Sepsis is a life-threatening organ dysfunction caused by dysregulated host immune response to infection. Sepsis-induced myocardial dysfunction (SIMD) is a common complication in patients with severe sepsis and is associated with increased mortality. The molecular mechanisms underlying SIMD are complex and not well characterized. Excessive inflammation due to impaired regulation of immune response is one of the major causes of SIMD. Necroptosis is a novel type of cell death that is closely related to tissue injury and inflammation. However, the role of necroptosis in SIMD is not known. Therefore, in this study, we performed an in-depth bioinformatics analysis to investigate the relationship between necroptosis and SIMD using a mouse model generated by intraperitoneal injection of lipopolysaccharide (LPS) and the underlying mechanisms. Myocardial function was assessed by echocardiography. Histopathological changes in SIMD were analyzed by hematoxylin and eosin (H&E) staining. Gene expression profiles of the heart tissues from the SIMD and control mice were analyzed by bioinformatics analysis.

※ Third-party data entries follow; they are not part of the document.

Lemma sent_stays s s' x :
same_ids s s' -> (settled (state_ s) = true -> settled (state_ s') = true /\ local_description_ s' = local_description_ s) ->
sent s x -> sent s' x.
Proof.
intros Hids Hst Hx. destruct Hx as [s0 d Hi Hs Hd Hx|s0 d Hi Hs Hd Hx| | | |].
- destruct (Hst Hs) as [Hs' Hd']. eapply sent_initiate; [|done|by rewrite Hd'|exact Hx].
  unfold same_ids in *. destruct_and?. split_and!; congruence.
- destruct (Hst Hs) as [Hs' Hd']. eapply sent_accept; [|done|by rewrite Hd'|exact Hx].
  unfold same_ids in *. destruct_and?. split_and!; congruence.
- by eapply sent_elements.
- by eapply sent_terminate.
- by eapply sent_candidates.
- by eapply sent_acknowledgement.
Qed.
Lemma evolves_keeps_sent s s' x : evolves s s' -> sent s x -> sent s' x.
Proof.
intros He. apply sent_stays; [|by apply evolves_settled]. destruct (evolves_ids _ _ He) as (? & ? & ?). by split_and!.
Qed.
Lemma sends_sent s st out remote x : sends transport_parser s st out -> edge (state_ s) st = true -> x ∈ out -> sent (enter out remote st s) x.
Proof.
intros Hs He Hx. destruct st; cbn in Hs;
  repeat match goal with
    | H : exists _, _ |- _ => destruct H
    | H : _ /\ _ |- _ => destruct H
    end; subst; try (by apply elem_of_nil in Hx); try (by destruct (state_ s)).
- apply list_elem_of_singleton in Hx as ->. by eapply sent_initiate.
- apply list_elem_of_singleton in Hx as ->. by eapply sent_accept.
- apply list_elem_of_singleton in Hx as ->. eapply sent_elements; [by right|done].
- destruct (rejected (state_ s)); [subst; by apply elem_of_nil in Hx|]. destruct Hs as (reason & y & Hy & ->).
  apply list_elem_of_singleton in Hx as ->. by eapply sent_terminate.
Qed.
Lemma neutral_sent s s' x : neutral transport_parser s x -> sent s' x.
Proof.
intros [(elems & ->) | (name & cands & Hx)].
- eapply sent_elements; [by left|done].
- by eapply sent_candidates.
Qed.
Lemma evolves_sent s s' : evolves s s' -> forall x, Out x ∈ effects_ s' -> Out x ∈ effects_ s \/ sent s' x.
Proof.
induction 1 as [s1 s2 s3 H1 IH1 H2 IH2|s s' Hq|s e He|s d|s msg d|s d x Hst Hd Hx|s s' st out remote He Hs _ Hev IH]; intros y Hy;
  try (by left).
- apply IH2 in Hy as [Hy|Hy]; [|by right]. apply IH1 in Hy as [Hy|Hy]; [by left|]. right. by eapply evolves_keeps_sent.
- left. by destruct Hq as [_ _ _ _ _ <- _ _ _].
- cbn in Hy. apply elem_of_app in Hy as [Hy|Hy%list_elem_of_singleton]; [by left|]. subst. right. by eapply neutral_sent.
- cbn in Hy. apply elem_of_app in Hy as [Hy|Hy%list_elem_of_singleton]; [by left|]. injection Hy as ->. right.
  eapply (sent_initiate _ _ s d); [done| |done|done]. cbn. by rewrite Hst.
- apply IH in Hy as [Hy|Hy].
  + cbn in Hy. rewrite !elem_of_app in Hy. destruct Hy as [Hy|[Hy|Hy%list_elem_of_singleton]]; [by left| |done].
    apply list_elem_of_fmap in Hy as (z & [= <-] & Hz). right.
    eapply (sent_stays s'); [done|by intros|]. eapply evolves_keeps_sent; [exact Hev|]. by eapply sends_sent.
  + right. by eapply (sent_stays s').
Qed.
(** Nothing that is sent by itself is an answer. *)
Definition is_answer (e : Effect) : bool :=
match e with
| SignalErrorMessage _ _ _ => true
| Out x => negb (bool_decide (Attr QN_TYPE x = STR_SET))
| _ => false
end.
Lemma written_set msg elems stanza : Attr QN_TYPE (WriteSessionMessage msg elems stanza) = STR_SET.
Proof. unfold WriteSessionMessage. case_decide; rewrite Attr_AddElement, Attr_SetAttr; by names. Qed.
Lemma message_set x :
(exists type elems s, x = elements_stanza type elems s) \/ (exists type write s, WriteActionMessage type write s = Good x) ->
is_answer (Out x) = false.
Proof.
intros Hx. assert (Attr QN_TYPE x = STR_SET) as E.
{ destruct Hx as [(type & elems & s & ->) | (type & write & s & Hx)]; [apply written_set|].
  unfold WriteActionMessage, WriteActionMessage_protocol in Hx. case_decide; [apply bind_good in Hx as (y & _ & Hx)|];
    apply bind_good in Hx as (es & _ & [= <-]); apply written_set. }
unfold is_answer. by rewrite E.
Qed.
Lemma evolves_no_answer s s' : evolves s s' ->
exists l, effects_ s' = effects_ s ++ l /\ Forall (fun e => is_answer e = false) l.
Proof.
induction 1 as [s1 s2 s3 _ (l1 & E1 & W1) _ (l2 & E2 & W2)|s s' Hq|s e He|s d|s msg d|s d x _ _ Hx|s s' st out remote _ Hs _ _ (l & E & W)];
  try (exists []; by rewrite app_nil_r).
- exists (l1 ++ l2). rewrite E2, E1, app_assoc. split; [done|]. by apply Forall_app.
- exists []. destruct Hq as [_ _ _ _ _ -> _ _ _]. by rewrite app_nil_r.
- exists [e]. split; [done|]. constructor; [|done]. destruct e; try done. apply message_set.
  destruct He as [(elems & ->) | (name & cands & Hx)]; [left|right]; by do 3 eexists.
- exists [Out x]. split; [done|]. constructor; [|done]. apply message_set. right. by do 3 eexists.
- exists (map Out out ++ [SignalState st] ++ l). cbn in E |- *. rewrite E. split; [by rewrite <- !app_assoc|].
  apply Forall_app. split; [|by constructor]. apply Forall_map, Forall_forall. intros x Hx. apply message_set.
  destruct st; cbn in Hs;
  repeat match goal with
    | H : exists _, _ |- _ => destruct H
    | H : _ /\ _ |- _ => destruct H
    end; subst; try (by apply elem_of_nil in Hx).
  + apply list_elem_of_singleton in Hx as ->. right. by do 3 eexists.
  + apply list_elem_of_singleton in Hx as ->. left. unfold accept_stanza in *.
    match goal with H : _ = Good _ |- _ => apply bind_good in H as (? & _ & [= <-]) end. by do 3 eexists.
  + apply list_elem_of_singleton in Hx as ->. left. by do 3 eexists.
  + destruct (rejected (state_ s)); [subst; by apply elem_of_nil in Hx|]. destruct Hs as (reason & y & Hy & ->).
    apply list_elem_of_singleton in Hx as ->. right. by do 3 eexists.
Qed.
End Invariants.

(** ** Runs *)

Section Runs.
Context {D : Type} (transport_parser : TransportParser) (session_timeout : Z) (hostname : bytes) (local_ips : list Z) (debug : bool).
Context (reaction : Session D -> Effect -> list (ClientCall D)).
Implicit Types s : Session D.
#[local] Abbreviation evolves := (evolves transport_parser).
#[local] Abbreviation handle := (handle transport_parser session_timeout hostname local_ips debug reaction).
#[local] Abbreviation run_posted := (run_posted transport_parser reaction).

(** What one event may do; [d] says that the session is to be destroyed. *)
Definition spec_step (e : @event D) s (d : bool) s' : Prop :=
match e with
| Incoming msg => d = false /\
    exists s1 a, evolves (Some msg) s s1 /\ answers msg s1 a /\ s' = emitted a s1
| RunPosted =>
    match posted_ s with
    | [] => d = false /\ s' = s
    | m :: q => evolves None (s <| posted_ := q |>) s' /\
        (d = true <-> m = MSG_STATE /\ terminated (state_ s) = true) /\
        (m = MSG_STATE -> accepted (state_ s) || rejected (state_ s) = true -> state_ s' <> state_ s)
    end
| _ => d = false /\ evolves None s s'
end.

Lemma run_posted_spec (F : fault -> Prop) s :
F AssertFailed \/ modest_calls reaction -> F OutOfFuel \/ calm_reaction reaction -> wpf F run_posted (spec_step RunPosted s) s.
Proof.
intros Hr Hc. apply wpf_bind, wpf_get. cbv beta. destruct (posted_ s) as [|m q] eqn:Eq.
- apply wpf_ret. cbn. by rewrite Eq.
- apply wpf_bind, wpf_modify.
  eapply wpf_mono; [apply (OnMessage_spec transport_parser reaction F None Hr Hc m (s <| posted_ := q |>))|].
  intros d s'. cbn. by rewrite Eq.
Qed.
(** The events that cannot fault, and what they need. *)
Definition safe_event (e : @event D) : bool :=
match e with Client c => modest c | TransportEvent _ _ => false | _ => true end.
Definition ready (e : @event D) s : Prop :=
described s /\ match e with
               | Incoming msg => m_type msg = ACTION_TRANSPORT_INFO -> is_Some (initiator_description s)
               | _ => True
               end.
Lemma handle_spec (F : fault -> Prop) e s :
F AssertFailed \/ modest_calls reaction -> F OutOfFuel \/ calm_reaction reaction -> F AssertFailed \/ debug = false ->
F Dangling \/ ready e s -> (F AssertFailed /\ F Dangling) \/ safe_event e = true ->
wpf F (handle e) (spec_step e s) s.
Proof.
intros Hr Hc Hd Hy Hs.
assert (Hgo : forall (m : Prog (Session D) unit), goes transport_parser F None m s ->
  wpf F (m;; mret false) (fun d s' => d = false /\ evolves None s s') s).
{ intros m Hm. apply wpf_bind. eapply wpf_mono; [exact Hm|]. intros [] s' He. by apply wpf_ret. }
assert (Hdes : F Dangling \/ described s) by (destruct Hy as [?|[? _]]; auto).
destruct e; cbn [Session.handle spec_step].
- apply Hgo. eapply (client_call_goes _ reaction _ None 0).
  + by apply set_state_ok.
  + destruct Hs as [[? _]|?]; auto.
  + lia.
  + intros _. by apply notify_tells.
- apply wpf_bind. eapply wpf_mono; [apply (OnIncomingMessage_spec _ _ _ _ _ _ (Some msg) Hr Hc Hd); [done|]|].
  + destruct Hy as [?|[? ?]]; auto.
  + intros [] s' Hs'. by apply wpf_ret.
- apply Hgo, OnIncomingResponse_goes.
- by apply Hgo, OnFailedSend_goes.
- apply Hgo. destruct Hs as [[? ?]|?]; [|done]. by apply transport_event_goes.
- apply Hgo, still_goes. apply (map_transports_still F (Proxy.with_transport Transport.OnSignalingReady_)).
- apply Hgo, wpf_modify. eapply (ev_trans _ _ _ (s <| allow_local_ips_ := allow |>)).
  + apply ev_quiet. by quiet_tac.
  + pose proof (map_transports_still F (Proxy.with_transport (Transport.set_allow_local_ips allow)) (s <| allow_local_ips_ := allow |>)) as H.
    apply frame_evolves. exact H.
- by apply run_posted_spec.
- by apply Hgo, run_timer_goes.
Qed.

(** *** The invariant *)

Record inv s : Prop := {
inv_walk : walk STATE_INIT (signalled s) = Some (state_ s);
inv_pending : pending (state_ s) = true -> MSG_STATE ∈ posted_ s;
inv_phase : in_phase s;
inv_sent : forall x, Out x ∈ effects_ s -> sent transport_parser s x }.

Lemma session_inv_make local initiator sid type client u : inv (make local initiator sid type client u).
Proof. split; try done. cbn. intros x Hx. by apply elem_of_nil in Hx. Qed.
(** What evolves keeps the invariant, but for a message taken from the queue. *)
Lemma inv_evolves input s q s' :
inv s -> evolves input (s <| posted_ := q |>) s' ->
(state_ s' = state_ s -> pending (state_ s) = true -> MSG_STATE ∈ q) -> inv s'.
Proof.
intros [Hw _ Hp Hs] He Hq. set (s0 := s <| posted_ := q |>) in *. split.
- destruct (evolves_walk _ _ _ _ He) as (l & El & Wl). rewrite El. change (signalled s0) with (signalled s).
  by rewrite walk_app, Hw.
- intros Hpe. destruct (evolves_posted _ _ _ _ He) as (l & El & Hl). rewrite El, elem_of_app.
  destruct (decide (state_ s' = state_ s)) as [E|E]; [|by right; apply Hl]. left. apply Hq; congruence.
- by eapply evolves_phase.
- intros x Hx. destruct (evolves_sent _ _ _ _ He x Hx) as [Ho|Ho]; [|done].
  eapply evolves_keeps_sent; [exact He|]. eapply (sent_stays _ s); [done|done|by apply Hs].
Qed.
Lemma inv_emitted e s : inv s -> (forall st, e <> SignalState st) -> (forall x, e = Out x -> sent transport_parser s x) -> inv (emitted e s).
Proof.
intros [Hw Hq Hp Hs] Hst Hx. split; try done.
- rewrite signalled_emitted. destruct e; rewrite ?app_nil_r; try done. by edestruct Hst.
- intros x Ho. cbn in Ho. apply elem_of_app in Ho as [Ho|Ho%list_elem_of_singleton]; apply (sent_stays _ s); try done; [by apply Hs|by apply Hx].
Qed.
Lemma inv_step e s s' : inv s -> spec_step e s false s' -> inv s'.
Proof.
intros Hi He.
assert (Hev : forall input s1, evolves input s s1 -> inv s1).
{ intros input s1 He1. apply (inv_evolves input s (posted_ s)); [done|by destruct s|]. intros _. by apply inv_pending. }
destruct e; cbn in He; try (by destruct He as [_ He]; eapply Hev).
- destruct He as (_ & s1 & a & He1 & Ha & ->). apply inv_emitted; [by eapply Hev| |].
  + by destruct Ha as [-> | (name & text & ->)].
  + intros x ->. destruct Ha as [[= ->] | (name & text & ?)]; [|done]. by eapply sent_acknowledgement.
- destruct (posted_ s) as [|m q] eqn:Eq; [by destruct He as [_ ->]|]. destruct He as (He & Hd & Hn).
  eapply inv_evolves; [done|exact He|]. intros Est Hpe. pose proof (inv_pending _ Hi Hpe) as Hin. rewrite Eq in Hin.
  apply elem_of_cons in Hin as [<-|Hin]; [|done]. unfold pending in Hpe. apply orb_true_iff in Hpe as [Hpe|Hpe].
  + by destruct (Hn eq_refl Hpe).
  + destruct Hd as [_ Hd]. discriminate (Hd (conj eq_refl Hpe)).
Qed.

Transcriptome sequencing demonstrated significant differences in the expression levels of 3654 genes in the heart tissues of SIMD mice including 1810 up-regulated and 1844 down-regulated genes. The necroptosis pathway genes were significantly enriched in the heart tissues from the SIMD group mice. We identified 35 necroptosis-related differentially expressed genes (NRDEGs) including MLKL and RIPK3. Cardiomyocyte necroptosis was confirmed by qRT-PCR and western blot analysis. The expression levels of most NRDEGs showed positive correlation with the infiltration levels of mast cells, macrophages, and neutrophils, and negative correlation with the infiltration levels of B cells and plasma cells in the heart tissues of the SIMD group mice. In conclusion, this study demonstrated that necroptosis was associated with changes in the infiltration levels of several immune cell types in the heart tissues of the SIMD model mice. This suggested that necroptosis influenced SIMD development by modulating the immune microenvironment. This suggested that NRDEGs are potential diagnostic biomarkers and therapeutic targets for patients with SIMD.